Si Dinan, Malestroit, Rennes, Rostrenen et Saint-Malo gardent leurs remparts, si Mercceur se maintient à Bréhat, Lamballe, Guingamp et Moncontour, si plusieurs châteaux comme Kerjean restent couverts d'enceintes bastionnées, la plupart sont livrés à la destruction, à la demande des Etats eux-mêmes en 1614 puis 1626, ou laissés à l'abandon, comme Bazouges ou Morlaix. Ancenis, Broons, Cesson, Châteaubriant, Châtillon en Vandelais, Comper, Douarnenez, Hédé, Nantes, Pontorson, Quibriac, Quimper, Quintin, Vannes, liste non exhaustive, payent le prix d'une fidélité ou d'une utilité hypothétiques à la cause royale et sont délivrés de toute sujétion militaire. L'ancien réseau défensif des ducs de Bretagne est démantelé. Les murailles des villes seraient d'ailleurs bien incapables de s'opposer aux performances des boulets métalliques d'une artillerie devenue par son coût un outil exclusif de l'absolutisme. De ce fait, la défense de la Bretagne s'intègre dans la politique générale de protection des frontières maritimes du royaume. L'emprise militaire sur la province se polarise sur le littoral avec pour points majeurs la citadelle du Palais, Port-Louis, Concarneau, Brest, le château du Taureau, Saint-Malo.

 

Le changement de nom de Blavet en Port-Louis en 1618 est emblématique : l'ancien fort espagnol devient port du roi "retranché, fermé de murailles, bastions et remparts". Ce grand chantier où Jacques Corbineau, célèbre pour ses retables, s'essaye à la fortification, résiste tant bien que mal en 1625 au coup de main de Soubise, lors des dernières guerres de religion qui conduisent plus au sud au démantèlement de La Rochelle et des places protestantes de sûreté. La recherche d'un port de guerre face à l'Angleterre se fait désormais pour le compte de la France : si le projet de Pontrieux sur la côte Nord n'aboutit pas, Brest découvre sous Richelieu son destin de port militaire essentiel à la puissance du pays.



Le pré carré

Confiée pendant la Fronde à Anne d'Autriche représentée par le duc de La Meilleraye, la province se transforme en vaste camp retranché au service de la politique navale de Louis XIV et de Colbert.
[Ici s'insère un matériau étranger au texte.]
(* ===== verification/HelperTheorems.v ===== *)
(** * What the writer's helper guarantees

    The helper never brings back a segment retention removed, prepares segments as the handshake
    says, and keeps its queues accounted and bounded. *)

From Stdlib Require Import String.
From S2P Require Import Prelude Bytes Effects Region Channel V4 V4Facts Names NamesFacts Segment Helper Prefault Chain RegionFacts PrefaultFacts SegmentFacts WriterInv PrepareFacts RollFacts Handshake Demo.

#[local] Open Scope string_scope.
#[local] Open Scope list_scope.
#[local] Open Scope Z_scope.

Section theorems.
Context `{EnvOk}.

(** C30: however the writer and its helper interleave, and wherever the helper fails, a segment that
    retention has unlinked never has its name in the directory again, and the helper is never about
    to install one that retention has decided to unlink. *)
Theorem removed_segments_stay_removed q n a :
  rtc shake_step (start q n) a ->
  (forall k, k ∈ k_removed a -> k ∉ k_names a) /\
  (forall k, k ∈ k_doomed a -> k_pc a <> Installing k) /\
  forall b, rtc shake_step a b -> k_removed a ⊆ k_removed b /\ forall k, k ∈ k_removed a -> k ∉ k_names b.
Proof.
  intros Ha. pose proof (reachable_ok _ _ Ha (start_ok q n)) as Hok. split_and!.
  - apply (so_removed _ Hok).
  - intros k Hk. apply (so_dropped _ Hok k). by left.
  - intros b Hb. assert (Hsub : k_removed a ⊆ k_removed b).
    { clear -Hb. induction Hb as [a|a b c Hs _ IH]; [done|]. etransitivity; [|exact IH].
      destruct Hs as [Hs|[Hs|Hs]]; destruct Hs; cbn; try done. apply union_subseteq_r. }
    split; [done|]. intros k Hk. apply (so_removed _ (reachable_ok _ _ Hb Hok)). by apply Hsub.
Qed.

(** C31: [prepare_segment] makes its accesses to the state it shares with the writer in the order the
    handshake asks for, whatever it meets: it is the run of its stages, and from any state of the
    writer, when nobody interferes within a stage and no call fails, each stage is the step of the
    handshake for its place, from announcing, checking, installing and clearing to testing again and
    offering, or leaves everything the handshake knows as it was where its place is none; no other
    segment's name changes on the way.  And if the writer has not claimed the segment after the
    helper's, and its name is free, the call installs it, offers it and ends with nothing in flight. *)
Theorem prepare_segment_follows_the_handshake :
  (forall spec s ahead p wd, prepare_segment spec s ahead p wd = run_stages spec s ahead p wd) /\
  (forall spec s ahead g p wd v q d x u,
     calm wd -> prepared_for spec p wd s ahead g ->
     let o := stage spec s ahead g p wd in
     let a := shake_of p wd (pc_of s g) v q d x u in
     let b := shake_of (o_self o) (o_world o) (pc_after s (o_res o)) v q d x u in
     (a = b \/ helper_step a b) /\
     Forall (fun wd' => names_of wd' (p_base_path p) = names_of wd (p_base_path p) \/
       names_of wd' (p_base_path p) = {[s]} ∪ names_of wd (p_base_path p)) (o_trace o)) /\
  (forall spec s ahead p wd id rest len,
     calm wd -> can_prepare spec p wd s (hs_instance (p_segment p)) ahead id rest len ->
     hs_sequence (p_segment p) + 1 = s -> p_claimed p < s -> p_ready_sequence p <> s -> p_refused p <> Some s ->
     (forall n, p_ready p = Some n -> ns_sequence n <= p_claimed p) -> s ∉ names_of wd (p_base_path p) ->
     let o := prepare_segment spec s ahead p wd in
     o_res o = Ok tt /\ ns_sequence <$> p_ready (o_self o) = Some s /\ p_ready_sequence (o_self o) = s /\
     p_in_flight (o_self o) = NONE /\ names_of (o_world o) (p_base_path p) = {[s]} ∪ names_of wd (p_base_path p)).
Proof.
  split_and!.
  - apply prepare_segment_stages.
  - intros spec s ahead g p wd v q d x u Hc Hg. destruct (stage_step spec p wd s ahead g v q d x u Hc Hg) as [(_ & Hs) Ht]. by split.
  - intros spec s ahead p wd id rest len Hc Hcan H1 H2 H3 H4 H5 H6.
    by destruct (prepare_segment_offers spec p wd s ahead id rest len Hc Hcan H1 H2 H3 H4 H5 H6) as [Hq _].
Qed.

(** C33: whatever the system calls return and others do in between, the queue of what the writer left
    and the queue of segments to delete stay within their bounds, the number of descriptors queued
    is exact and at most [2 * SMALL_QUEUE], and no hand-over fails. *)
Theorem helper_queues_stay_accounted (S : Type) base sequence instance file file_len region index size
    regions spec unmap helper (s : S) w p0 cs p :
  match regions with Some n => 0 <= n | None => True end ->
  o_res (Prefaulter_start base sequence instance file file_len region index size regions spec unmap helper s w) = Ok p0 ->
  calls p0 cs p ->
  accounts_ok (bound (p_retired p0)) p /\ forall c w', o_res (call c p w') = Ok tt.
Proof.
  intros Hn Hs Hcs. assert (Hok : accounts_ok (bound (p_retired p0)) p).
  { eapply calls_ok; [exact Hcs|].
    assert (Hp0 : exists f, Prefaulter_start base sequence instance file file_len region index size regions spec unmap helper s w = f /\
      (forall p, o_res f = Ok p -> items (p_retired p) = [] /\ p_queued_files p = 0 /\ p_doomed p = Bounded_new DOOMED_QUEUE /\
        bound (p_retired p) = saturating_add (retire_bound unmap regions) (2 * SMALL_QUEUE))).
    { eexists. split; [done|]. unfold Prefaulter_start, bind. destruct (try_clone file s w) as [[h|e|y] s1 w1 t1]; cbn; [|done..].
      destruct (spawn helper s1 w1) as [[[]|e|y] s2 w2 t2]; cbn; [|done..].
      by intros p1 [= <-]. }
    destruct Hp0 as (f & Hf & Hp0). rewrite Hf in Hs. destruct (Hp0 _ Hs) as (E1 & E2 & E3 & E4).
    assert (Hb : 0 <= bound (p_retired p0)).
    { rewrite E4. unfold saturating_add, retire_bound. change SMALL_QUEUE with 8. unfold USIZE_MAX, U64_MAX. destruct unmap, regions; lia. }
    constructor; rewrite ?E1, ?E2, ?E3; cbn; [done|change SMALL_QUEUE with 8; lia|done|lia|done]. }
  split; [done|]. intros c w'. apply (call_ok _ c p w' Hok).
Qed.

End theorems.

(** ** Witnesses *)

Lemma removed_segments_stay_removed_witness :
  exists a, rtc shake_step (start 5 {[5]}) a /\ 5 ∈ k_removed a /\ forall b, rtc shake_step a b -> 5 ∉ k_names b.
Proof.
  set (a := MkShake (Ended 6 true) Steady false 6 6 None 6 (({[6]} ∪ {[5]}) ∖ {[5]}) [] (({[5]} ∪ ∅) ∖ {[5]}) ({[5]} ∪ ∅)).
  assert (Ha : rtc shake_step (start 5 {[5]}) a).
  { eapply rtc_l; [left; apply (h_announce 6)|]. eapply rtc_l; [left; apply h_pass; lia|].
    eapply rtc_l; [right; left; apply w_claim|].
    eapply rtc_l; [left; apply (h_install 6 true); by intros ?%elem_of_singleton|].
    eapply rtc_l; [right; left; apply w_roll; [lia|apply elem_of_union_l, elem_of_singleton; lia]|].
    eapply rtc_l; [right; left; apply (w_look 5); lia|]. eapply rtc_l; [right; left; by apply (w_doom 5)|].
    eapply rtc_l; [right; right; apply (u_unlink 5), elem_of_union_l, elem_of_singleton; done|]. apply rtc_refl. }
  assert (H5 : 5 ∈ k_removed a) by (apply elem_of_union_l, elem_of_singleton; done).
  exists a. split; [exact Ha|]. split; [exact H5|]. intros b Hb.
  exact (proj2 (proj2 (proj2 (removed_segments_stay_removed 5 {[5]} a Ha)) b Hb) 5 H5).
Defined.

Definition spec0 : SegmentSpec := MkSpec "c" 8192 0 (zeros 48) 7.

(** The helper of [w0], just started. *)
Definition helper0 : Shared :=
  MkShared Failure_default 4096 (Some 2) Immediate (HSegment 0 (id_of 1) 1 8192) false (Some (Mapping 1 0 4096)) 0 0 None
    (Bounded_new 80) 0 0 0 (Some spec0) None None false 0 NONE NONE "c" (Bounded_new DOOMED_QUEUE) None false.

Lemma helper0_started :
  o_res (Prefaulter_start "c" 0 (id_of 1) 1 8192 (Mapping 1 0 4096) 0 4096 (Some 2) (Some spec0) Immediate (on_core 3) tt wd0) = Ok helper0.
Proof. vm_compute. reflexivity. Qed.

Lemma helper0_prepares : can_prepare spec0 helper0 wd0 1 (id_of 1) 65536 (id_of 2) [id_of 3] 8192.
Proof.
  constructor; try (vm_compute; reflexivity); try (by vm_compute).
  - apply zeros_name_ok.
  - apply (id_of_ok 1). lia.
  - split; [apply (id_of_ok 2); lia|by vm_compute].
Qed.

Lemma prepare_segment_follows_the_handshake_witness :
  (let o := prepare_segment spec0 1 65536 helper0 wd0 in
   ns_sequence <$> p_ready (o_self o) = Some 1 /\ names_of (o_world o) "c" = {[1]} ∪ names_of wd0 "c") /\
  (let o := stage spec0 1 65536 (AtInstall (id_of 1)) helper0 wd0 in
   exists a b, a = shake_of helper0 wd0 (Installing 1) Steady 0 [] ∅ ∅ /\
     b = shake_of (o_self o) (o_world o) (pc_after 1 (o_res o)) Steady 0 [] ∅ ∅ /\ (a = b \/ helper_step a b)).
Proof.
  destruct prepare_segment_follows_the_handshake as (_ & Hstage & Hoffer). split.
  - destruct (Hoffer spec0 1 65536 helper0 wd0 (id_of 2) [id_of 3] 8192 wd0_calm helper0_prepares) as (_ & H1 & _ & _ & H2);
      [done|cbn; lia|by vm_compute|done|by intros n|intros [_ [y Hy]]%elem_of_names; vm_compute in Hy; discriminate|]. by split.
  - intros o. eexists _, _. split; [done|]. split; [done|].
    exact (proj1 (Hstage spec0 1 65536 (AtInstall (id_of 1)) helper0 wd0 Steady 0 [] ∅ ∅ wd0_calm
      (ex_intro _ (id_of 2) (ex_intro _ [id_of 3] (ex_intro _ 8192 helper0_prepares))))).
Defined.

(** A move to the next region, a roll, a segment to delete and a turn of the thread. *)
Definition calls0 : list Call :=
  [CMoved (Mapping 1 4096 4096) 1 (Mapping 1 0 4096);
   CRolled 1 (id_of 2) 2 8192 (Mapping 2 0 4096) 0 [Mapping 1 4096 4096] 1 None; CUnlink 0; CRelease].

Lemma helper_queues_stay_accounted_witness : exists p, calls helper0 calls0 p /\ accounts_ok 80 p.
Proof.
  assert (Hc : exists p, calls helper0 calls0 p).
  { eexists. do 4 apply calls_cons with (w := wd0). constructor. }
  destruct Hc as [p Hc]. exists p. split; [exact Hc|].
  exact (proj1 (helper_queues_stay_accounted unit "c" 0 (id_of 1) 1 8192 (Mapping 1 0 4096) 0 4096 (Some 2) (Some spec0)
    Immediate (on_core 3) tt wd0 helper0 calls0 p ltac:(cbv; discriminate) helper0_started Hc)).
Defined.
Il s'agit de maîtriser l'espace nautique littoral où se concentre la navigation commerciale côtière de l'Europe occidentale, de maintenir ouvertes les routes maritimes intercontinentales qui prennent pour points d'atterrages les îles avancées du continent, de garantir la liberté opérationnelle de la Marine royale et la sûreté des ports militaires et marchands.

 

De 1672 à 1690, les escadres françaises mettent successivement fin à la domination espagnole dans les eaux européennes, arrachent à la Hollande sa suprématie sur le commerce mondial, menacent avec succès la prépondérance britannique jusque sur les côtes anglaises. La priorité donnée à l'instrument naval cède ensuite la place, de 1691 à 1715, lors des guerres d'usure engagées par l'Angleterre et l'Europe coalisée, à une stratégie moins offensive qui fait la part belle à une défense terrestre appuyée sur des fortifications permanentes.

 

Les défenses de l'Île d'Ouessant (1850-1914)

 



Autant que les aléas opérationnels, cette évolution est également le résultat des luttes de clans entre serviteurs de l'Etat. Colbert commence par s'assurer de Belle-Ile, confisquée à Fouquet en 1661. Commissaire général des fortifications de 1662 à sa mort en 1678, le chevalier de Clerville, un de ses fidèles, préside à l'implantation de la Marine royale à Brest et de la Compagnie des Indes à Lorient. Jusqu'à la mort de Seignelay, c'est la Marine qui est responsable de la défense des côtes. Vauban, homme de Louvois, n'intervient en Bretagne qu'après la mort de Colbert. De mars 1683 à 1695, il étend à la province la logique du pré carré. Sous sa direction puis celle d'ingénieurs comme Garangeau à Saint-Malo et sur la côte Nord, Mollard et Sainte-Colombe à Brest, Traverse et Robelin sur la côte Sud, on assiste à la constitution de trois grands ensembles.

 

Les ports militaires et corsaires sont prioritaires. Leurs passes et leurs rades se hérissent de forts, de tours et de batteries. Leur architecture civile et leur urbanisme sont modelés par les impératifs de défense.

 

Le château et les remparts de Brest et de Recouvrance sont parachevés en 1695. Les batteries du Léon ou du Mengam, de Cornouailles, de la pointe des Espagnols, du Robert et du Minou rendent le goulet inexpugnable. Les retranchements de la presqu'île de Quelern, la tour de Camaret, complètent la défense contre d'éventuels débarquements.

 

Saint-Malo est mis hors d'atteinte de 1689 à 1700 par des travaux complets de la pointe de Cancale au cap Fréhel, appuyés sur Châteauneuf, Dinan et Dol. Le château, la tour Solidor, le fort La Latte réaménagés sont complétés par les batteries et forts de la pointe de La Varde, des îles des Ebihens, Cézembre, Erbou, La Conchée, Grand Bé et Islette, Petit Bé.

 

Les batteries de Gâvres et de Locqueltas doublent la citadelle du Port-Louis à l'entrée de la rade de Lorient.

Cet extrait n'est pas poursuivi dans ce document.